Assignment:
Each entry needs to appear again, retyped exactly as it is below.

***** Exercise data *****

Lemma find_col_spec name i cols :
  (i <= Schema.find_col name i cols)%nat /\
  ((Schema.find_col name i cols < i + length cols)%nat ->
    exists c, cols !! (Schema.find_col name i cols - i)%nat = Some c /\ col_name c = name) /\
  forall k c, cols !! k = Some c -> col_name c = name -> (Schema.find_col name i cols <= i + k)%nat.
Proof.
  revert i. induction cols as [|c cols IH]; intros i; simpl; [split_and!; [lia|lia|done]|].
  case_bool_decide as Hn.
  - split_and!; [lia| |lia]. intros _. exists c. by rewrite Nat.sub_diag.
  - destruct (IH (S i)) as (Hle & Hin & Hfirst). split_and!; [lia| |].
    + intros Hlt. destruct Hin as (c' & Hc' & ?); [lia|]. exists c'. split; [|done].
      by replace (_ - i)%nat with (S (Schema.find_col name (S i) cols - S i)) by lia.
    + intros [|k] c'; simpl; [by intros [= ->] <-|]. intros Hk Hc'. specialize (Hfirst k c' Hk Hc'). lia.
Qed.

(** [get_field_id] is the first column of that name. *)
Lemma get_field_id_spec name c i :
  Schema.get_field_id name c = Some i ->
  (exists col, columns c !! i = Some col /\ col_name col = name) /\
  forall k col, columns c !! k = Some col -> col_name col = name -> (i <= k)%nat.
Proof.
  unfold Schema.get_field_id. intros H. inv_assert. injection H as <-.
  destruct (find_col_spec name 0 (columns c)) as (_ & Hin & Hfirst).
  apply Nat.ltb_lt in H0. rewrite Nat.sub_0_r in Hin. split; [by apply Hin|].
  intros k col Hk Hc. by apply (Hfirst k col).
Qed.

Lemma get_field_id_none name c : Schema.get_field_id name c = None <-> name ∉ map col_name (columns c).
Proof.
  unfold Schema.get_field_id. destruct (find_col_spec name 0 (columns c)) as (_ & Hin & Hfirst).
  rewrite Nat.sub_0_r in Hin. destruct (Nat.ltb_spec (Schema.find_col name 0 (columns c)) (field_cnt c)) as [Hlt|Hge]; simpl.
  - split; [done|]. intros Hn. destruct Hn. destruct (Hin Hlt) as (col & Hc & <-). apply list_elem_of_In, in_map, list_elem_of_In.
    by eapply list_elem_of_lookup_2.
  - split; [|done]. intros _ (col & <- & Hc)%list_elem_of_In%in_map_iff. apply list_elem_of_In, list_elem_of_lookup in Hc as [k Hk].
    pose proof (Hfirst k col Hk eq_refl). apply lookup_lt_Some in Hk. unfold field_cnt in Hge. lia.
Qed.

*****

Solution to this problem:
Lemma find_col_spec name i cols :
  (i <= Schema.find_col name i cols)%nat /\
  ((Schema.find_col name i cols < i + length cols)%nat ->
    exists c, cols !! (Schema.find_col name i cols - i)%nat = Some c /\ col_name c = name) /\
  forall k c, cols !! k = Some c -> col_name c = name -> (Schema.find_col name i cols <= i + k)%nat.
Proof.
  revert i. induction cols as [|c cols IH]; intros i; simpl; [split_and!; [lia|lia|done]|].
  case_bool_decide as Hn.
  - split_and!; [lia| |lia]. intros _. exists c. by rewrite Nat.sub_diag.
  - destruct (IH (S i)) as (Hle & Hin & Hfirst). split_and!; [lia| |].
    + intros Hlt. destruct Hin as (c' & Hc' & ?); [lia|]. exists c'. split; [|done].
      by replace (_ - i)%nat with (S (Schema.find_col name (S i) cols - S i)) by lia.
    + intros [|k] c'; simpl; [by intros [= ->] <-|]. intros Hk Hc'. specialize (Hfirst k c' Hk Hc'). lia.
Qed.

(** [get_field_id] is the first column of that name. *)
Lemma get_field_id_spec name c i :
  Schema.get_field_id name c = Some i ->
  (exists col, columns c !! i = Some col /\ col_name col = name) /\
  forall k col, columns c !! k = Some col -> col_name col = name -> (i <= k)%nat.
Proof.
  unfold Schema.get_field_id. intros H. inv_assert. injection H as <-.
  destruct (find_col_spec name 0 (columns c)) as (_ & Hin & Hfirst).
  apply Nat.ltb_lt in H0. rewrite Nat.sub_0_r in Hin. split; [by apply Hin|].
  intros k col Hk Hc. by apply (Hfirst k col).
Qed.

Lemma get_field_id_none name c : Schema.get_field_id name c = None <-> name ∉ map col_name (columns c).
Proof.
  unfold Schema.get_field_id. destruct (find_col_spec name 0 (columns c)) as (_ & Hin & Hfirst).
  rewrite Nat.sub_0_r in Hin. destruct (Nat.ltb_spec (Schema.find_col name 0 (columns c)) (field_cnt c)) as [Hlt|Hge]; simpl.
  - split; [done|]. intros Hn. destruct Hn. destruct (Hin Hlt) as (col & Hc & <-). apply list_elem_of_In, in_map, list_elem_of_In.
    by eapply list_elem_of_lookup_2.
  - split; [|done]. intros _ (col & <- & Hc)%list_elem_of_In%in_map_iff. apply list_elem_of_In, list_elem_of_lookup in Hc as [k Hk].
    pose proof (Hfirst k col Hk eq_refl). apply lookup_lt_Some in Hk. unfold field_cnt in Hge. lia.
Qed.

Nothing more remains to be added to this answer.